PROVIDED ENTRIES:
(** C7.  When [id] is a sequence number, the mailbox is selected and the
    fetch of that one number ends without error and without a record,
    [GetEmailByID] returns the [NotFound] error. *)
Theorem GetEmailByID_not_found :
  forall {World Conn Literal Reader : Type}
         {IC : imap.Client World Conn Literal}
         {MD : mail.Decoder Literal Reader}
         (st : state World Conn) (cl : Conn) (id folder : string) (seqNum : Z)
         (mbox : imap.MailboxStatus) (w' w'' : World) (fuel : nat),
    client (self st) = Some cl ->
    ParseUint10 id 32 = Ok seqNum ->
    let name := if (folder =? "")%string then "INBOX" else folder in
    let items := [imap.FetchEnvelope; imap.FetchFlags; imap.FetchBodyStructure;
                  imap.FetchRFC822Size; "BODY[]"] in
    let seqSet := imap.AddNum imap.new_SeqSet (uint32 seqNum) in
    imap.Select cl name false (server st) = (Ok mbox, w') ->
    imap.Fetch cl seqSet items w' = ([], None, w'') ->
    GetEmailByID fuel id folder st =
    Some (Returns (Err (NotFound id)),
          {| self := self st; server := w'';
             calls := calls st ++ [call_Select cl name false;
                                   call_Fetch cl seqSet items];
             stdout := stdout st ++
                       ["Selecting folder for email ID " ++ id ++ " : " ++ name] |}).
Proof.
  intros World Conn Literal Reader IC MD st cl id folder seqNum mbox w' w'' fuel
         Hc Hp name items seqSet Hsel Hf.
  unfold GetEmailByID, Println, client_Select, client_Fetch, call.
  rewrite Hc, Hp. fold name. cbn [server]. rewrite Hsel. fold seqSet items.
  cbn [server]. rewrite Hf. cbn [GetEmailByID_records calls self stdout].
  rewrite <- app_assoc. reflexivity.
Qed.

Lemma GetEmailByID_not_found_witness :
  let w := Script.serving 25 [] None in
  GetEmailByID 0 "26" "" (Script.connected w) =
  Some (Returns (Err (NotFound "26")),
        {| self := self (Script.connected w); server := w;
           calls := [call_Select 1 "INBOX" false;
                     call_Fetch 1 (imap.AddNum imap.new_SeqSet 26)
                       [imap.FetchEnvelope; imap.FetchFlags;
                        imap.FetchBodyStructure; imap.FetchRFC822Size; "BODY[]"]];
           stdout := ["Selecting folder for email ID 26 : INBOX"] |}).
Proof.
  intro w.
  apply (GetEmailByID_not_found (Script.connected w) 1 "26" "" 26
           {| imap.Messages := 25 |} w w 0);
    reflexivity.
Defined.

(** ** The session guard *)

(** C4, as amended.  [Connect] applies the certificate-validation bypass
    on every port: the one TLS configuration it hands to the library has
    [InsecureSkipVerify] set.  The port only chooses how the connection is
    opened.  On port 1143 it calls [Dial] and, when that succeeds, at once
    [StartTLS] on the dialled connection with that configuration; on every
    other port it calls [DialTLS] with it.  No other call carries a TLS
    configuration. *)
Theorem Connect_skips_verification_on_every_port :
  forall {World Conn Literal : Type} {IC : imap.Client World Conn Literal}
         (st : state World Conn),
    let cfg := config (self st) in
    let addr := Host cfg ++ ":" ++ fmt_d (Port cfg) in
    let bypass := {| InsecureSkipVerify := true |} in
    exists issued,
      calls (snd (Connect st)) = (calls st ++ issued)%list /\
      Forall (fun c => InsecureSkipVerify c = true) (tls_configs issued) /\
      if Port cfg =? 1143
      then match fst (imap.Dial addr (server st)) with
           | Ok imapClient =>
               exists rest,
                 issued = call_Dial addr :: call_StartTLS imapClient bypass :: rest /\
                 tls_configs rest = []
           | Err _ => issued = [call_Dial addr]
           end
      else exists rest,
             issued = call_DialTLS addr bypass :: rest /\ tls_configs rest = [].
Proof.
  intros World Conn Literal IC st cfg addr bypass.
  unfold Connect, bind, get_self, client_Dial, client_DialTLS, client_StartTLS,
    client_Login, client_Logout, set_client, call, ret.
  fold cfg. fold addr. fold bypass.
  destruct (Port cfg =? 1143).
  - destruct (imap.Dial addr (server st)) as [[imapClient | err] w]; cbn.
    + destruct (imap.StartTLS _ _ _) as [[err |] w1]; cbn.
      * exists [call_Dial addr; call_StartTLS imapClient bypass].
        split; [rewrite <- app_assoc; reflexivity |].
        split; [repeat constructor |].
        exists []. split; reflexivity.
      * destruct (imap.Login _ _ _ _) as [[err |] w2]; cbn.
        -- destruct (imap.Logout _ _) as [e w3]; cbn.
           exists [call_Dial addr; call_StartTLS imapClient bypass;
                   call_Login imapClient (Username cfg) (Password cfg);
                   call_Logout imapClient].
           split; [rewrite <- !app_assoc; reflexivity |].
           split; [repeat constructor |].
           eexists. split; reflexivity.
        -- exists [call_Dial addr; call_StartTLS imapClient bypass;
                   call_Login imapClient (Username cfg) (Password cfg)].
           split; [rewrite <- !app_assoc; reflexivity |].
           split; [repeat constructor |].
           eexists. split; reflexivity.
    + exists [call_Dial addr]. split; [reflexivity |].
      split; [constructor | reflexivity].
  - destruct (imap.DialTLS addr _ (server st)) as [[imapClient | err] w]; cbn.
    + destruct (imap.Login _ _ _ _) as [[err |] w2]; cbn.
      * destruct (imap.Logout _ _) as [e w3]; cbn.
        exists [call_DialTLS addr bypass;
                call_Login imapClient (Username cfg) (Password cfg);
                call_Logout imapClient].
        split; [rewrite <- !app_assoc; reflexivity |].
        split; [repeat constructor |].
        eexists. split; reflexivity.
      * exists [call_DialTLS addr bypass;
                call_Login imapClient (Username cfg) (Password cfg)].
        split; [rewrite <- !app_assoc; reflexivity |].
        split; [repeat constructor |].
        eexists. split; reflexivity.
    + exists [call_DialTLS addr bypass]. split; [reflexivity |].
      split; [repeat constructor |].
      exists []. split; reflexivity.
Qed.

* * *

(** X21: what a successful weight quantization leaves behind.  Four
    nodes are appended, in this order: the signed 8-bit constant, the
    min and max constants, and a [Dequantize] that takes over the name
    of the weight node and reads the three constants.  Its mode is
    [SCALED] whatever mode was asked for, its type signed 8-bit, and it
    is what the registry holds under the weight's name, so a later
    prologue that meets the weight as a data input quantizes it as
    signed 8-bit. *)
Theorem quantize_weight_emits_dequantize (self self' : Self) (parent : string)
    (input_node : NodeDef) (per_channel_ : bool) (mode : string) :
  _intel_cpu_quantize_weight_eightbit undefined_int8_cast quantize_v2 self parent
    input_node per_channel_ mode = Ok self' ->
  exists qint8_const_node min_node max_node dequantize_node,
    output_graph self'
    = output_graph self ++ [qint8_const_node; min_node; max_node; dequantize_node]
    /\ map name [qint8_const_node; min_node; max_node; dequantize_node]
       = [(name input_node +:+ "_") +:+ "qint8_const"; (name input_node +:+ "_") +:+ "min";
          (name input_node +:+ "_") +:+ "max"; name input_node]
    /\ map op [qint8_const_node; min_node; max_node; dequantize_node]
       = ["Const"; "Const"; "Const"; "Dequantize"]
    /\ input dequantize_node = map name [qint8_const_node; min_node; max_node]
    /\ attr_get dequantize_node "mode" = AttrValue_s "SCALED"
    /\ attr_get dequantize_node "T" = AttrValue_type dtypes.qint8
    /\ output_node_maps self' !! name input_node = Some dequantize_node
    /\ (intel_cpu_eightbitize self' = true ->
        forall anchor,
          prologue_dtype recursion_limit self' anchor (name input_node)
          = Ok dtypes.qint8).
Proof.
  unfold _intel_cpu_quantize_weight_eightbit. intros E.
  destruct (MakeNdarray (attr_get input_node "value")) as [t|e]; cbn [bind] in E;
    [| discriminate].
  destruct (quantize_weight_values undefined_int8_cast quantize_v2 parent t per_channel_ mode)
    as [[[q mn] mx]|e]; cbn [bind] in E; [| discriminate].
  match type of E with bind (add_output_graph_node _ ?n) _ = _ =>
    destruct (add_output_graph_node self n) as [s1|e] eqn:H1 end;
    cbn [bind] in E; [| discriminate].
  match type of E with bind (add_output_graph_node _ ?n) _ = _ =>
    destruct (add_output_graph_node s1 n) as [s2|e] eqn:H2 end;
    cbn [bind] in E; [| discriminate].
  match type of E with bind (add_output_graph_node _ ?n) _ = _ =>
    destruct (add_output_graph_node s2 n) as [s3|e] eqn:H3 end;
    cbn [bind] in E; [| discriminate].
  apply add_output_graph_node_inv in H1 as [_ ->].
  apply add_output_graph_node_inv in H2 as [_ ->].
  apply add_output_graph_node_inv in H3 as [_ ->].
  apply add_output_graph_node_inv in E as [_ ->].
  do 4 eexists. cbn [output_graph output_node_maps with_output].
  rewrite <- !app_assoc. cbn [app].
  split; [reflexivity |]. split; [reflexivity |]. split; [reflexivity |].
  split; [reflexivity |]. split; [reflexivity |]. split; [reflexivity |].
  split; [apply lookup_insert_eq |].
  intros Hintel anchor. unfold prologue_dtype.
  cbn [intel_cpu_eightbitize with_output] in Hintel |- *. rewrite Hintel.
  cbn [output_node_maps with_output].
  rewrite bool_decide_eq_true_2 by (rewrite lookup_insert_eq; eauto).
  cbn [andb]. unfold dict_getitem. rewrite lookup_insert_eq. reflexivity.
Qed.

TASK PROMPT: Copy the entries above exactly, but only from the line holding "configuration. *)" through the line holding "let addr := Host", both included.

WRITTEN SOLUTION:
    configuration. *)
Theorem Connect_skips_verification_on_every_port :
  forall {World Conn Literal : Type} {IC : imap.Client World Conn Literal}
         (st : state World Conn),
    let cfg := config (self st) in
    let addr := Host cfg ++ ":" ++ fmt_d (Port cfg) in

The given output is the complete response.